In large scale companies, financial statements have been run in such a neat way by an accountant. Because the report does not only function to calculate income. However, it also functions as a source of information for making policies in facing business competition. Also, at the same time as evidence of accountability in tax returns. In small and medium scale businesses, financial statements are also very necessary if indeed the business owner wants the managed businesses to continue to develop and have a clear direction.

Keep in mind to make your financial statements cannot be separated from the science of accounting. Therefore, you need to be really careful in choosing the best accountant for your company. You can find it at lokalerevisorer.dk. You also need to understand a little about the accounting cycle and some terms in accounting. It sounds complicated, but you don’t need to worry. Because these terms will not make you dizzy if only to make simple financial statements.

Because studying the accounting cycle, the time required is not short. We will not discuss many things about accounting here, but only accounting principles are used to simulate these financial statements. Simply based on its activities, the accounting cycle contains several activities, namely recording, classification, summarizing, and financial statements.

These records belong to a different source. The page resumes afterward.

(** Lines 367-391: one article, in an expander labelled with the first
    100 characters of its title. *)
Definition article_view (a : article) : render unit :=
  title ← lift (py_slice_val 100 (a_title a));
  emit (WExpander ([news_icon; 32%N] ++ py_str title ++ str_of "..."));;
  emit (WText (str_of "**Source:** " ++ py_str (a_source_name a)));;
  category ← lift (py_title_val (a_category a));
  emit (WText (str_of "**Category:** " ++ category));;
  when (py_truthy (a_published_at a))
    (emit (WText (str_of "**Published:** " ++ py_str (a_published_at a))));;
  when (py_truthy (a_description a))
    (emit (WText (str_of "**Description:**"));; emit (WValue (a_description a)));;
  when (py_truthy (a_url a))
    (emit (WText (str_of "[Read Full Article](" ++ py_str (a_url a) ++ str_of ")")));;
  match a_sentiment a with
  | Some (label, score) =>
      when (py_truthy label)
        (low ← lift (py_str_lower label);
         t ← lift (py_title_val label);
         emit (WText (str_of "**Sentiment:** " ++ [sentiment_icon low; 32%N] ++ t));;
         when (py_truthy score)
           (sc ← lift (format_2f_val score); emit (WText (str_of "**Score:** " ++ sc))))
  | None => mret tt
  end.

(** ** The sidebar's key status (lines 134-139) *)

(** One line per provider: the key typed in the sidebar (or read from the
    environment as its default) is shown as connected when non-empty. *)
Definition api_status (openai_key newsdata_key finnhub_key alpha_vantage_key marketaux_key : pystr)
    : list widget :=
  (fun nk : string * pystr =>
     WText (str_of "**" ++ str_of nk.1 ++ str_of "**: " ++
            if bool_decide (nk.2 = []) then 10060%N :: str_of " Not configured"
            else 9989%N :: str_of " Connected"))
  <$> [("OpenAI", openai_key); ("NewsData.io", newsdata_key); ("Finnhub", finnhub_key);
       ("Alpha Vantage", alpha_vantage_key); ("MarketAux", marketaux_key)].

(** A [for] loop of the render monad. *)
Fixpoint render_all {A} (f : A -> render unit) (l : list A) : render unit :=
  match l with [] => mret tt | x :: l' => f x;; render_all f l' end.

Section Page.
Context `{SimilaritySearch} `{NewsAdapters} `{ListSortRuntime} `{LLM}.

(** The environment [config.py] was imported with, and the two CSV files
    on disk ([None] when missing). *)
Variable config_env : pystr -> option pystr.
Variables companies_csv financial_csv : option frame.

(** Lines 352-364: what the "Refresh News" button shows. *)
Definition refresh_feedback : list widget :=
  match fetch_all_news 20 with
  | Ok all_news =>
      if bool_decide (all_news = [])
      then [WWarning (str_of "No news articles fetched. " ++ [67%N] ++ str_of "heck your API keys.")]
      else [WSuccess (str_of "Fetched " ++ count_str (length all_news) ++ str_of " news articles")]
  | Raise e => [WError (str_of "Error fetching news: ") e]
  end.

(** Lines 348-394: the feedback of a refresh of this run, then the
    stored articles. *)
Definition news_tab (s : app_state) (feedback : list widget) : render unit :=
  emit (WSubheader (news_icon :: str_of " Latest Market News"));;
  (feedback, Ok tt);;
  match latest_news s with
  | Some articles => render_all article_view articles
  | None => emit (WInfo (str_of "Click 'Refresh News' to fetch latest market updates."))
  end.

(** Lines 224-240 and 259: the chat history as HTML. *)
Definition message_html (m : chat_message) : pystr :=
  str_of "<div class=" ++ [34%N] ++
  (if bool_decide (m_role m = RoleUser) then str_of "user-message" else str_of "assistant-message") ++
  [34%N] ++ str_of ">" ++ m_content m ++ str_of "</div>".

Definition chat_tab (s : app_state) : list widget :=
  [WSubheader (129302%N :: str_of " MSME Market Intelligence Assistant");
   WMarkdown (str_of "<div class=" ++ [34%N] ++ str_of "chat-container" ++ [34%N] ++ str_of ">")] ++
  ((fun m => WMarkdown (message_html m)) <$> chat_history s) ++
  [WMarkdown (str_of "</div>"); WSubheader (128640%N :: str_of " Quick Actions")].

Definition setup_instructions : pystr :=
  str_of "
    **Step 1: Get API Keys**
    - **OpenAI API Key** (Required): Get from [OpenAI Platform](https://platform.openai.com/api-keys)
    - **NewsData.io API Key** (Optional): Get from [NewsData.io](https://newsdata.io/)
    - **Finnhub API Key** (Optional): Get from [Finnhub](https://finnhub.io/)
    - **Alpha Vantage API Key** (Optional): Get from [Alpha Vantage](https://www.alphavantage.co/)
    - **MarketAux API Key** (Optional): Get from [MarketAux](https://www.marketaux.com/)

    **Step 2: Enter API Keys**
    - Enter your API keys in the sidebar
    - At minimum, you need the OpenAI API key for the chatbot to work
    - News APIs are optional but provide real-time market intelligence

    **Step 3: Initialize System**
    - Click " ++
  [34%N] ++
  [128640%N] ++
  str_of " Initialize System" ++
  [34%N] ++
  str_of " in the sidebar
    - The system will load your MSME company data and fetch recent news
    - Wait for the success message

    **Step 4: Start Chatting**
    - Use the chat interface to ask questions about MSME companies
    - Ask for company analysis, sector trends, financial comparisons, etc.
    ".
(** * Offscreen multi-pass rendering in the Vulkan examples

    A shallow embedding of the command-buffer recording code of five
    examples and of the properties of the frame sequences they record:
    - [Bloom]: "Bloom (offscreen rendering)", the example class that follows
      vkx::Compute in base/vkx/compute.hpp;
    - [ShadowMapping]: "Projected shadow mapping" with optional PCF filtering;
    - [PbrBasic]: "Physical based shading basics";
    - [Screenshot]: examples/screenshot/screenshot.cpp;
    - [OffscreenShadowMapping]: examples/offscreen/shadowmapping.cpp, which
      records its offscreen pass into a command buffer of its own.

    State is passed explicitly; a call that can fail returns a [Result].  A
    Vulkan object is identified by the member of the example that holds its
    handle: distinct members hold distinct objects. *)

From Stdlib Require Import ZArith QArith Lia Bool.
From stdpp Require Import base tactics option list strings.

Local Open Scope Z_scope.

(** ** Results of device calls and the error discipline *)

(** [VkResult] is the C enum; only [VK_SUCCESS] is told apart from the rest. *)
Definition VkResult := Z.
Definition VK_SUCCESS : VkResult := 0.
Definition VK_ERROR_OUT_OF_HOST_MEMORY : VkResult := -1.
Definition VK_ERROR_OUT_OF_POOL_MEMORY : VkResult := -1000069000.

(** Modelled from the spec: the two error classes of section 7.  The code
    itself only ever stops on a failed device call (through VK_CHECK_RESULT);
    indexing a std::vector out of range has no defined behaviour in C++ and
    is kept apart as [UndefinedBehaviour]. *)
Inductive Error :=
  | DeviceError (res : VkResult)
  | ConfigurationError
  | UndefinedBehaviour.

Inductive Result (A : Type) :=
  | Ok (a : A)
  | Err (e : Error).
Arguments Ok {A} a.
Arguments Err {A} e.

Definition bind {A B} (m : Result A) (k : A -> Result B) : Result B :=
  match m with
  | Ok a => k a
  | Err e => Err e
  end.

Notation "'let*' x := m 'in' k" := (bind m (fun x => k))
  (at level 10, x name, m at level 100, k at level 200, only parsing).
Notation "'check' m 'in' k" := (bind m (fun _ => k))
  (at level 10, m at level 100, k at level 200, only parsing).

(** Modelled from the spec: VK_CHECK_RESULT is a macro of the example base,
    whose definition is not among the sources; by section 7 a device error,
    that is a result other than VK_SUCCESS, is fatal. *)
Definition VK_CHECK_RESULT (res : VkResult) : Result unit :=
  if res =? VK_SUCCESS then Ok tt else Err (DeviceError res).

(** [v[i]] on a std::vector with a signed index. *)
Definition vector_at {A} (v : list A) (i : Z) : Result A :=
  if i <? 0 then Err UndefinedBehaviour
  else match v !! Z.to_nat i with
       | Some a => Ok a
       | None => Err UndefinedBehaviour
       end.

Types of Financial Statements

  1. Balance Sheet

In principle, the balance sheet is intended to determine the financial position of a company or business in a certain period. The balance sheet is part of the financial statements that are made once a year. A balance sheet is needed to find out the value of a company after carrying out various activities related to finance. In essence, the value of a company may increase or decrease after a variety of transactions.

The balance sheet has several elements that can be broadly divided into three: assets, liabilities, and capital. Assets are all assets owned by a company, consisting of current assets, fixed assets, and intangible assets, such as trademarks, patents, and so forth. While liabilities can include current debt and long-term debt. Capital is the difference between the two assets, after deducting debt.

  1. Income Statement

In accordance with the term, the profit/loss statement contains a report on the difference in income after deducting costs or expenses. The profit/loss statement can be used to take policy or as a basis for measurements such as to measure the rate of return on investment or earnings per share.

  1. Statement of Changes in Equity

Equity in accounting can be interpreted as the capital or wealth of an entity. Entities here can be companies, shops, and so on. Equity is obtained from the difference in the number of assets (assets) after deducting liabilities (liabilities). A statement of changes in equity means a report that contains all changes to equity for a period.

  1. Cash Flow Statement

The cash flow statement contains all information relating to cash in and out within a specified period. Because it relates to the time of recording, the cash flow statement also applies as a condition to the historical changes in cash information.

  1. Notes to the Financial Statements

Notebooks on financial statements are needed as a place to record additional information on the financial statements. The explanation in the note can be narrative or detailed in the amount and other information.